### Task to complete
Copy out each line below exactly as it appears.

%%

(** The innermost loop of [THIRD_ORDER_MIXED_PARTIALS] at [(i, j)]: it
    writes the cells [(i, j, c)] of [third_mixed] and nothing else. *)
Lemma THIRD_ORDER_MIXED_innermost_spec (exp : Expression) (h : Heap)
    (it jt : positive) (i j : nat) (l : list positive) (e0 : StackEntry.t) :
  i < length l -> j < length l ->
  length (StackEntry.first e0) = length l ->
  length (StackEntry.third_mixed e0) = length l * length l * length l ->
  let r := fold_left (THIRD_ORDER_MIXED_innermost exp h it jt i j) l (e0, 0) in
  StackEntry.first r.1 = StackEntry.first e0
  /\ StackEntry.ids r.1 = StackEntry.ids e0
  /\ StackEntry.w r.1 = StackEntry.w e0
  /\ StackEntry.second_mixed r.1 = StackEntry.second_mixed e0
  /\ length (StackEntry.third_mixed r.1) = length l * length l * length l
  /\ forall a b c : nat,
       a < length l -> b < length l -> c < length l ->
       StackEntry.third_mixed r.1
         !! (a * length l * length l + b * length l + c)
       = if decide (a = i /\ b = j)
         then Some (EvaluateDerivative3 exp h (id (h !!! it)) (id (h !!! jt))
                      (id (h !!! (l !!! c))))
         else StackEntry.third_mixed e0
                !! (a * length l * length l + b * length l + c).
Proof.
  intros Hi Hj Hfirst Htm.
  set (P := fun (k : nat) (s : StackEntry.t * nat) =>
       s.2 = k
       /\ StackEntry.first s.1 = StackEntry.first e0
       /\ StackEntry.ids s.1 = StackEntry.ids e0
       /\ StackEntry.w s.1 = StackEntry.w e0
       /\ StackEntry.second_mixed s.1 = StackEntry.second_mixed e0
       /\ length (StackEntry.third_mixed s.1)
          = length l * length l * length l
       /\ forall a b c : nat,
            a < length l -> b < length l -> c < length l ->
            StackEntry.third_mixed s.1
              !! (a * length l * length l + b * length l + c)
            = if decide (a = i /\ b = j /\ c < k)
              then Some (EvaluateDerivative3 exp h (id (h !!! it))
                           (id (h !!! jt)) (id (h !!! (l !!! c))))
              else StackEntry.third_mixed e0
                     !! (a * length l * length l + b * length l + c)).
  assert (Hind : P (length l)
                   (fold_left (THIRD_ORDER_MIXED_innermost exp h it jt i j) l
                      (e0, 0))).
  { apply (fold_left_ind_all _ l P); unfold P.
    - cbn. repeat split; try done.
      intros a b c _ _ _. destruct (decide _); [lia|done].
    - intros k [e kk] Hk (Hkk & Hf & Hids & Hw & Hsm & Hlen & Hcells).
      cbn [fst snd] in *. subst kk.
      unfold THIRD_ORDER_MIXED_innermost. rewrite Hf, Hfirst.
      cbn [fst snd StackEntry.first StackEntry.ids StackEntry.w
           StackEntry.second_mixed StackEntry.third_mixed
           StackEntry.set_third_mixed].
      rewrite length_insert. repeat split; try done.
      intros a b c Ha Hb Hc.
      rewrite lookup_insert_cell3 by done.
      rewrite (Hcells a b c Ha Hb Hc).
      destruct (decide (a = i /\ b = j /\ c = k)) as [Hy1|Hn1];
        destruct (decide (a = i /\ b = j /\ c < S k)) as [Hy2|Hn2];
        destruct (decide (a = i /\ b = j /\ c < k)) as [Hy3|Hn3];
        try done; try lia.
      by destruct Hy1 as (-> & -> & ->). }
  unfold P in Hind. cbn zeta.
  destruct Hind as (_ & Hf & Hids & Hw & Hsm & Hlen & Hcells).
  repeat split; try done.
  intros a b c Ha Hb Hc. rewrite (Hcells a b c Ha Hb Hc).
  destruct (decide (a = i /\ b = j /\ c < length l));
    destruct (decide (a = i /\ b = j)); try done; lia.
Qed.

%%

### Expected output
(** The innermost loop of [THIRD_ORDER_MIXED_PARTIALS] at [(i, j)]: it
    writes the cells [(i, j, c)] of [third_mixed] and nothing else. *)
Lemma THIRD_ORDER_MIXED_innermost_spec (exp : Expression) (h : Heap)
    (it jt : positive) (i j : nat) (l : list positive) (e0 : StackEntry.t) :
  i < length l -> j < length l ->
  length (StackEntry.first e0) = length l ->
  length (StackEntry.third_mixed e0) = length l * length l * length l ->
  let r := fold_left (THIRD_ORDER_MIXED_innermost exp h it jt i j) l (e0, 0) in
  StackEntry.first r.1 = StackEntry.first e0
  /\ StackEntry.ids r.1 = StackEntry.ids e0
  /\ StackEntry.w r.1 = StackEntry.w e0
  /\ StackEntry.second_mixed r.1 = StackEntry.second_mixed e0
  /\ length (StackEntry.third_mixed r.1) = length l * length l * length l
  /\ forall a b c : nat,
       a < length l -> b < length l -> c < length l ->
       StackEntry.third_mixed r.1
         !! (a * length l * length l + b * length l + c)
       = if decide (a = i /\ b = j)
         then Some (EvaluateDerivative3 exp h (id (h !!! it)) (id (h !!! jt))
                      (id (h !!! (l !!! c))))
         else StackEntry.third_mixed e0
                !! (a * length l * length l + b * length l + c).
Proof.
  intros Hi Hj Hfirst Htm.
  set (P := fun (k : nat) (s : StackEntry.t * nat) =>
       s.2 = k
       /\ StackEntry.first s.1 = StackEntry.first e0
       /\ StackEntry.ids s.1 = StackEntry.ids e0
       /\ StackEntry.w s.1 = StackEntry.w e0
       /\ StackEntry.second_mixed s.1 = StackEntry.second_mixed e0
       /\ length (StackEntry.third_mixed s.1)
          = length l * length l * length l
       /\ forall a b c : nat,
            a < length l -> b < length l -> c < length l ->
            StackEntry.third_mixed s.1
              !! (a * length l * length l + b * length l + c)
            = if decide (a = i /\ b = j /\ c < k)
              then Some (EvaluateDerivative3 exp h (id (h !!! it))
                           (id (h !!! jt)) (id (h !!! (l !!! c))))
              else StackEntry.third_mixed e0
                     !! (a * length l * length l + b * length l + c)).
  assert (Hind : P (length l)
                   (fold_left (THIRD_ORDER_MIXED_innermost exp h it jt i j) l
                      (e0, 0))).
  { apply (fold_left_ind_all _ l P); unfold P.
    - cbn. repeat split; try done.
      intros a b c _ _ _. destruct (decide _); [lia|done].
    - intros k [e kk] Hk (Hkk & Hf & Hids & Hw & Hsm & Hlen & Hcells).
      cbn [fst snd] in *. subst kk.
      unfold THIRD_ORDER_MIXED_innermost. rewrite Hf, Hfirst.
      cbn [fst snd StackEntry.first StackEntry.ids StackEntry.w
           StackEntry.second_mixed StackEntry.third_mixed
           StackEntry.set_third_mixed].
      rewrite length_insert. repeat split; try done.
      intros a b c Ha Hb Hc.
      rewrite lookup_insert_cell3 by done.
      rewrite (Hcells a b c Ha Hb Hc).
      destruct (decide (a = i /\ b = j /\ c = k)) as [Hy1|Hn1];
        destruct (decide (a = i /\ b = j /\ c < S k)) as [Hy2|Hn2];
        destruct (decide (a = i /\ b = j /\ c < k)) as [Hy3|Hn3];
        try done; try lia.
      by destruct Hy1 as (-> & -> & ->). }
  unfold P in Hind. cbn zeta.
  destruct Hind as (_ & Hf & Hids & Hw & Hsm & Hlen & Hcells).
  repeat split; try done.
  intros a b c Ha Hb Hc. rewrite (Hcells a b c Ha Hb Hc).
  destruct (decide (a = i /\ b = j /\ c < length l));
    destruct (decide (a = i /\ b = j)); try done; lia.
Qed.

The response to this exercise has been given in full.